_PROBLEM DETAILS_. Everything in the records below should be set down again, word for word.

_MATERIAL PROVIDED_.
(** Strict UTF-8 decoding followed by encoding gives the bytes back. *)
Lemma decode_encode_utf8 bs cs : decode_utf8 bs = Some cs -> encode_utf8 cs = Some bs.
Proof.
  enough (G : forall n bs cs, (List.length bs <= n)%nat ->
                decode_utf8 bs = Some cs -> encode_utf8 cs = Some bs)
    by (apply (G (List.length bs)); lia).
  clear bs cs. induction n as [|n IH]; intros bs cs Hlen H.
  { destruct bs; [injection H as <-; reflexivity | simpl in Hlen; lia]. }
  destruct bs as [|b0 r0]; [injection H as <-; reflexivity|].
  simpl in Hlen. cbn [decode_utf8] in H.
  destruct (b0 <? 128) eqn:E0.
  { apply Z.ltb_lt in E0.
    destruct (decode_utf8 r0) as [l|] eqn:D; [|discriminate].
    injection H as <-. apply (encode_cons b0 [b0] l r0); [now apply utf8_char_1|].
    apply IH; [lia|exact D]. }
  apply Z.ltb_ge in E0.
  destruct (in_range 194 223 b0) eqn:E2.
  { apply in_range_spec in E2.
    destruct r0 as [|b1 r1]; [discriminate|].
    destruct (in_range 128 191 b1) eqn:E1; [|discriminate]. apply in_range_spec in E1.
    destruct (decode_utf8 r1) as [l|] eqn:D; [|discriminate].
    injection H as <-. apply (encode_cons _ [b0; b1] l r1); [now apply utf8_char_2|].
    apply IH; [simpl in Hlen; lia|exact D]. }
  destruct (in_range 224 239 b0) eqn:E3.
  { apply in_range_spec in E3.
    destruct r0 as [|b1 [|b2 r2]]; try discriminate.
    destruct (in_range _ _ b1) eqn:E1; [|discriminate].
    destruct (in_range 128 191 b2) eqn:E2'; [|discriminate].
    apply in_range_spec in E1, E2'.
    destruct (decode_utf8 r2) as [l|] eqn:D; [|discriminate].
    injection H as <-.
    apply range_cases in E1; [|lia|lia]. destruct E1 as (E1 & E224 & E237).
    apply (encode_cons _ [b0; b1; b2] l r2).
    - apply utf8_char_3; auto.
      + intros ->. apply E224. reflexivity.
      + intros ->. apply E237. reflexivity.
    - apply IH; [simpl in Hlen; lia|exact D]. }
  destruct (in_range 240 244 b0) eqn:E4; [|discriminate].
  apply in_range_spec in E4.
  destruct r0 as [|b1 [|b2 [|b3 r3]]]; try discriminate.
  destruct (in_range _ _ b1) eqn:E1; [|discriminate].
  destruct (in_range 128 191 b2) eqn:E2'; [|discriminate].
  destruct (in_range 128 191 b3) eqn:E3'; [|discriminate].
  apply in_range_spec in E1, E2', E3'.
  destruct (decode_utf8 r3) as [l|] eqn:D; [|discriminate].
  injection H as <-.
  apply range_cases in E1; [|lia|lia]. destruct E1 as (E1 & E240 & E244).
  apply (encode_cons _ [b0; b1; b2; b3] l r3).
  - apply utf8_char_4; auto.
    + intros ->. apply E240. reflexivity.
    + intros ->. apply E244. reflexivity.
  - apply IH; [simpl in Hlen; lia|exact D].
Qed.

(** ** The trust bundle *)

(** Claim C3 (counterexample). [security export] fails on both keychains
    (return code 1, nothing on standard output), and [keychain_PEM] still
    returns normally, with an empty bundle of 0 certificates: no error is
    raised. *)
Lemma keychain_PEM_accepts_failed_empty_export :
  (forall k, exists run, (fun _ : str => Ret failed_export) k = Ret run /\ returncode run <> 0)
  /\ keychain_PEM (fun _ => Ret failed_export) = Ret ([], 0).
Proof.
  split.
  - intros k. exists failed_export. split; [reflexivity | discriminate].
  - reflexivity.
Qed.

_ANSWER SECTION_.
(** Strict UTF-8 decoding followed by encoding gives the bytes back. *)
Lemma decode_encode_utf8 bs cs : decode_utf8 bs = Some cs -> encode_utf8 cs = Some bs.
Proof.
  enough (G : forall n bs cs, (List.length bs <= n)%nat ->
                decode_utf8 bs = Some cs -> encode_utf8 cs = Some bs)
    by (apply (G (List.length bs)); lia).
  clear bs cs. induction n as [|n IH]; intros bs cs Hlen H.
  { destruct bs; [injection H as <-; reflexivity | simpl in Hlen; lia]. }
  destruct bs as [|b0 r0]; [injection H as <-; reflexivity|].
  simpl in Hlen. cbn [decode_utf8] in H.
  destruct (b0 <? 128) eqn:E0.
  { apply Z.ltb_lt in E0.
    destruct (decode_utf8 r0) as [l|] eqn:D; [|discriminate].
    injection H as <-. apply (encode_cons b0 [b0] l r0); [now apply utf8_char_1|].
    apply IH; [lia|exact D]. }
  apply Z.ltb_ge in E0.
  destruct (in_range 194 223 b0) eqn:E2.
  { apply in_range_spec in E2.
    destruct r0 as [|b1 r1]; [discriminate|].
    destruct (in_range 128 191 b1) eqn:E1; [|discriminate]. apply in_range_spec in E1.
    destruct (decode_utf8 r1) as [l|] eqn:D; [|discriminate].
    injection H as <-. apply (encode_cons _ [b0; b1] l r1); [now apply utf8_char_2|].
    apply IH; [simpl in Hlen; lia|exact D]. }
  destruct (in_range 224 239 b0) eqn:E3.
  { apply in_range_spec in E3.
    destruct r0 as [|b1 [|b2 r2]]; try discriminate.
    destruct (in_range _ _ b1) eqn:E1; [|discriminate].
    destruct (in_range 128 191 b2) eqn:E2'; [|discriminate].
    apply in_range_spec in E1, E2'.
    destruct (decode_utf8 r2) as [l|] eqn:D; [|discriminate].
    injection H as <-.
    apply range_cases in E1; [|lia|lia]. destruct E1 as (E1 & E224 & E237).
    apply (encode_cons _ [b0; b1; b2] l r2).
    - apply utf8_char_3; auto.
      + intros ->. apply E224. reflexivity.
      + intros ->. apply E237. reflexivity.
    - apply IH; [simpl in Hlen; lia|exact D]. }
  destruct (in_range 240 244 b0) eqn:E4; [|discriminate].
  apply in_range_spec in E4.
  destruct r0 as [|b1 [|b2 [|b3 r3]]]; try discriminate.
  destruct (in_range _ _ b1) eqn:E1; [|discriminate].
  destruct (in_range 128 191 b2) eqn:E2'; [|discriminate].
  destruct (in_range 128 191 b3) eqn:E3'; [|discriminate].
  apply in_range_spec in E1, E2', E3'.
  destruct (decode_utf8 r3) as [l|] eqn:D; [|discriminate].
  injection H as <-.
  apply range_cases in E1; [|lia|lia]. destruct E1 as (E1 & E240 & E244).
  apply (encode_cons _ [b0; b1; b2; b3] l r3).
  - apply utf8_char_4; auto.
    + intros ->. apply E240. reflexivity.
    + intros ->. apply E244. reflexivity.
  - apply IH; [simpl in Hlen; lia|exact D].
Qed.

(** ** The trust bundle *)

(** Claim C3 (counterexample). [security export] fails on both keychains
    (return code 1, nothing on standard output), and [keychain_PEM] still
    returns normally, with an empty bundle of 0 certificates: no error is
    raised. *)
Lemma keychain_PEM_accepts_failed_empty_export :
  (forall k, exists run, (fun _ : str => Ret failed_export) k = Ret run /\ returncode run <> 0)
  /\ keychain_PEM (fun _ => Ret failed_export) = Ret ([], 0).
Proof.
  split.
  - intros k. exists failed_export. split; [reflexivity | discriminate].
  - reflexivity.
Qed.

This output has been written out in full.